[Your objective]
When a line in the material contains the word "than", copy it.

[Records provided]
*** Begin section ***

(** * The love game of valentine-wish (src/modules/love-game.ts)

    A shallow embedding of the "Do You Love Me?" mini-game: the evasive
    "No" button (position, shrink scale, pleading messages) and the
    celebration triggered by "Yes".

    JavaScript numbers are IEEE 754 binary64 values, here Rocq's
    primitive [float]: geometry and scale as well as the two counters of
    the state record ([evasionCount], [currentMessageIndex]), which [++]
    advances by a floating-point addition of 1.  Mutable objects (the
    state record, DOM elements) are passed in and returned explicitly;
    [Math.random] is a stream of draws with a cursor.  The helpers of
    src/utils/dom.ts that the game calls are embedded over a small model
    of DOM elements.

    The motion preference that the game consults (src/utils/motion.ts) is
    embedded as well, over a small model of the browser's
    [MediaQueryList]. *)

From Stdlib Require Import Floats ZArith NArith Lia List String Bool Recdef.
From Stdlib Require Ascii.
From Stdlib Require Uint63.
Import ListNotations.

(* A decimal literal such as 0.1 denotes the nearest binary64 value, as it
   does in JavaScript. *)
Set Warnings "-inexact-float,-register-all".

Local Open Scope string_scope.

(** ** JavaScript numbers and built-ins *)

Module JS.

Local Open Scope float_scope.

Definition number := float.

(** [Number.isFinite]. *)
Definition isFinite (v : number) : bool := is_finite v.

Definition is_pos_zero (v : number) : bool :=
  match classify v with PZero => true | _ => false end.

Definition is_neg_zero (v : number) : bool :=
  match classify v with NZero => true | _ => false end.

(** One round of the loop of [Math.max] (ECMA-262, 21.3.2.24): [+0] beats
    [-0], otherwise a strictly larger number replaces the highest so far. *)
Definition Math_max_step (highest v : number) : number :=
  if is_pos_zero v && is_neg_zero highest then v
  else if highest <? v then v else highest.

(** [Math.max(a, b)]: [NaN] if either argument is, else the fold from
    [-Infinity]. *)
Definition Math_max (a b : number) : number :=
  if is_nan a || is_nan b then nan
  else fold_left Math_max_step [a; b] neg_infinity.

Definition Math_abs (v : number) : number := abs v.

(** The source of [Math.random]: the sequence of values that successive
    calls return, and how many have been consumed. *)
Record Random := mkRandom { draws : nat -> number; used : nat }.

Definition Math_random (g : Random) : number * Random :=
  (draws g (used g), {| draws := draws g; used := S (used g) |}).

(** What ECMA-262 promises of every value of [Math.random]: a number
    with positive sign, at least [+0] and strictly less than 1. *)
Definition unit_interval (v : number) : bool :=
  (0 <=? v) && (v <? 1) && negb (is_neg_zero v).

(** The number that an integer denotes: its correctly rounded binary64
    value (exact up to 2^53). *)
Definition number_of_N (n : N) : number :=
  SF2Prim (binary_normalize prec emax (Z.of_N n) 0 false).

(** [a % b] (ECMA-262, Number::remainder): [NaN] when an operand is
    [NaN], the dividend is infinite or the divisor is zero; the dividend
    when the divisor is infinite or the dividend is zero; otherwise the
    exact remainder of the truncating division, with the sign of the
    dividend. *)
Definition rem (a b : number) : number :=
  match Prim2SF a, Prim2SF b with
  | S754_nan, _ => nan
  | _, S754_nan => nan
  | S754_infinity _, _ => nan
  | _, S754_zero _ => nan
  | _, S754_infinity _ => a
  | S754_zero _, _ => a
  | S754_finite sa ma ea, S754_finite _ mb eb =>
      let e := Z.min ea eb in
      let r := ((Zpos ma * 2 ^ (ea - e)) mod (Zpos mb * 2 ^ (eb - e)))%Z in
      if (r =? 0)%Z then (if sa then neg_zero else zero)
      else SF2Prim (binary_normalize prec emax (if sa then (- r)%Z else r) e false)
  end.

(** The integer that a number is, if it is one and not negative; [-0]
    counts as 0, as in the property key that [arr[v]] reads. *)
Definition integer_value (v : number) : option Z :=
  match Prim2SF v with
  | S754_zero _ => Some 0%Z
  | S754_finite false m e =>
      if (0 <=? e)%Z then Some (Zpos m * 2 ^ e)%Z
      else if (Zpos m mod 2 ^ (- e) =? 0)%Z then Some (Zpos m / 2 ^ (- e))%Z
           else None
  | _ => None
  end.

(** [arr[v]]: [undefined] ([None]) unless [v] is an integer within the
    array. *)
Definition index {A : Type} (arr : list A) (v : number) : option A :=
  match integer_value v with
  | Some k =>
      if (k <? Z.of_nat (List.length arr))%Z then nth_error arr (Z.to_nat k)
      else None
  | None => None
  end.

(** [a % b] and [arr[i]] for a loop variable that only holds integers
    below 2^53, where binary64 arithmetic is exact; [None] stands for
    [NaN] and for [undefined]. *)
Definition int_rem (a b : N) : option N :=
  if (b =? 0)%N then None else Some (a mod b)%N.

Definition int_index {A : Type} (arr : list A) (i : option N) : option A :=
  match i with
  | Some k => nth_error arr (N.to_nat k)
  | None => None
  end.

(** [v ?? d]. *)
Definition nullish {A : Type} (v : option A) (d : A) : A :=
  match v with
  | Some a => a
  | None => d
  end.

End JS.

(** ** The part of the DOM the module reads and writes *)

Module Dom.

(** A style value.  Template literals such as [`${x}px`] keep their number
    instead of its decimal rendering. *)
Inductive CssValue :=
| CssText (s : string)
| CssPx (v : JS.number)
| CssPercent (v : JS.number)
| CssSeconds (v : JS.number)
| CssScale (v : JS.number).

(** An element: tag, class list, text, attributes, inline style, children,
    and the width and height that [getBoundingClientRect] reports for it
    (decided by layout, outside the module). *)
Inductive Element := mkElement {
  tagName : string;
  classList : list string;
  textContent : string;
  attributes : list (string * string);
  style : list (string * CssValue);
  childNodes : list Element;
  rectWidth : JS.number;
  rectHeight : JS.number
}.

Record DOMRect := mkDOMRect { width : JS.number; height : JS.number }.

Definition getBoundingClientRect (e : Element) : DOMRect :=
  {| width := rectWidth e; height := rectHeight e |}.

Definition hasClass (e : Element) (c : string) : bool :=
  existsb (String.eqb c) (classList e).

Definition with_classList (e : Element) (l : list string) : Element :=
  mkElement (tagName e) l (textContent e) (attributes e) (style e)
            (childNodes e) (rectWidth e) (rectHeight e).

Definition with_style (e : Element) (s : list (string * CssValue)) : Element :=
  mkElement (tagName e) (classList e) (textContent e) (attributes e) s
            (childNodes e) (rectWidth e) (rectHeight e).

Definition with_childNodes (e : Element) (l : list Element) : Element :=
  mkElement (tagName e) (classList e) (textContent e) (attributes e) (style e)
            l (rectWidth e) (rectHeight e).

(** [e.textContent = s]: the children are replaced by the text. *)
Definition set_textContent (e : Element) (s : string) : Element :=
  mkElement (tagName e) (classList e) s (attributes e) (style e)
            [] (rectWidth e) (rectHeight e).

(** [e.innerHTML = '']. *)
Definition clear_innerHTML (e : Element) : Element := set_textContent e "".

Definition appendChild (parent child : Element) : Element :=
  with_childNodes parent (childNodes parent ++ [child]).

(** *** src/utils/dom.ts

    The helpers of utils/dom.ts that the game calls, over the browser's
    [classList], [className], [textContent], [setAttribute] and
    [style.setProperty]. *)

(** [classList.add(token)] and [classList.remove(token)]. *)
Definition classList_add (e : Element) (token : string) : Element :=
  if hasClass e token then e else with_classList e (classList e ++ [token]).

Definition classList_remove (e : Element) (token : string) : Element :=
  with_classList e (filter (fun d => negb (String.eqb token d)) (classList e)).

(** [addClass(element, ...classes)]: [element.classList.add(...classes)]. *)
Definition addClass (element : Element) (classes : list string) : Element :=
  fold_left classList_add classes element.

(** [removeClass(element, ...classes)]:
    [element.classList.remove(...classes)]. *)
Definition removeClass (element : Element) (classes : list string) : Element :=
  fold_left classList_remove classes element.

(** The tokens of a class attribute: the maximal runs of characters other
    than ASCII whitespace, each once, in order of first occurrence. *)
Definition is_whitespace (c : Ascii.ascii) : bool :=
  let n := Ascii.nat_of_ascii c in
  Nat.eqb n 32 || Nat.eqb n 9 || Nat.eqb n 10 || Nat.eqb n 12 || Nat.eqb n 13.

Fixpoint split_tokens (s current : string) : list string :=
  match s with
  | EmptyString => if String.eqb current "" then [] else [current]
  | String c rest =>
      if is_whitespace c
      then (if String.eqb current "" then split_tokens rest ""
            else current :: split_tokens rest "")
      else split_tokens rest (current ++ String c "")
  end.

Definition tokens (s : string) : list string :=
  nodup string_dec (split_tokens s "").

(** [element.className = s]. *)
Definition set_className (e : Element) (s : string) : Element :=
  with_classList e (tokens s).

(** [element.setAttribute(key, value)]: the attribute is changed where it
    stands, or added after the others. *)
Fixpoint assign_attribute (l : list (string * string)) (key value : string)
    : list (string * string) :=
  match l with
  | [] => [(key, value)]
  | (k, v) :: rest =>
      if String.eqb k key then (k, value) :: rest
      else (k, v) :: assign_attribute rest key value
  end.

Definition setAttribute (e : Element) (kv : string * string) : Element :=
  mkElement (tagName e) (classList e) (textContent e)
            (assign_attribute (attributes e) (fst kv) (snd kv))
            (style e) (childNodes e) (rectWidth e) (rectHeight e).

(** The options of [createElement] that the game passes.  An option that
    is absent and one that is the empty string or the empty object are
    both skipped by the tests [if (options.x)] and by the loop over the
    entries; [id], [innerHTML], [dataset] and [children] are never passed
    and are left out. *)
Record CreateElementOptions := mkOptions {
  className : string;
  opt_textContent : string;
  opt_attributes : list (string * string)
}.

(** [document.createElement(tag)]: a detached element, without a layout
    box. *)
Definition document_createElement (tag : string) : Element :=
  mkElement tag [] "" [] [] [] 0%float 0%float.

(** [createElement(tag, options)]. *)
Definition createElement (tag : string) (options : CreateElementOptions) : Element :=
  let element := document_createElement tag in
  let element1 :=
    if String.eqb (className options) "" then element
    else set_className element (className options) in
  let element2 :=
    if String.eqb (opt_textContent options) "" then element1
    else set_textContent element1 (opt_textContent options) in
  fold_left setAttribute (opt_attributes options) element2.

(** [str.replace(/[A-Z]/g, (letter) => `-${letter.toLowerCase()}`)]. *)
Definition dash : Ascii.ascii := Ascii.ascii_of_nat 45.

Definition is_upper (c : Ascii.ascii) : bool :=
  let n := Ascii.nat_of_ascii c in Nat.leb 65 n && Nat.leb n 90.

Definition toLowerCase (c : Ascii.ascii) : Ascii.ascii :=
  if is_upper c then Ascii.ascii_of_nat (Ascii.nat_of_ascii c + 32) else c.

Fixpoint camelToKebab (str : string) : string :=
  match str with
  | EmptyString => EmptyString
  | String letter rest =>
      if is_upper letter
      then String dash (String (toLowerCase letter) (camelToKebab rest))
      else String letter (camelToKebab rest)
  end.

(** [property.includes('-')]. *)
Fixpoint includes_dash (property : string) : bool :=
  match property with
  | EmptyString => false
  | String c rest => Ascii.eqb c dash || includes_dash rest
  end.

*** End section ***

[Your solution]
    with positive sign, at least [+0] and strictly less than 1. *)
    than ASCII whitespace, each once, in order of first occurrence. *)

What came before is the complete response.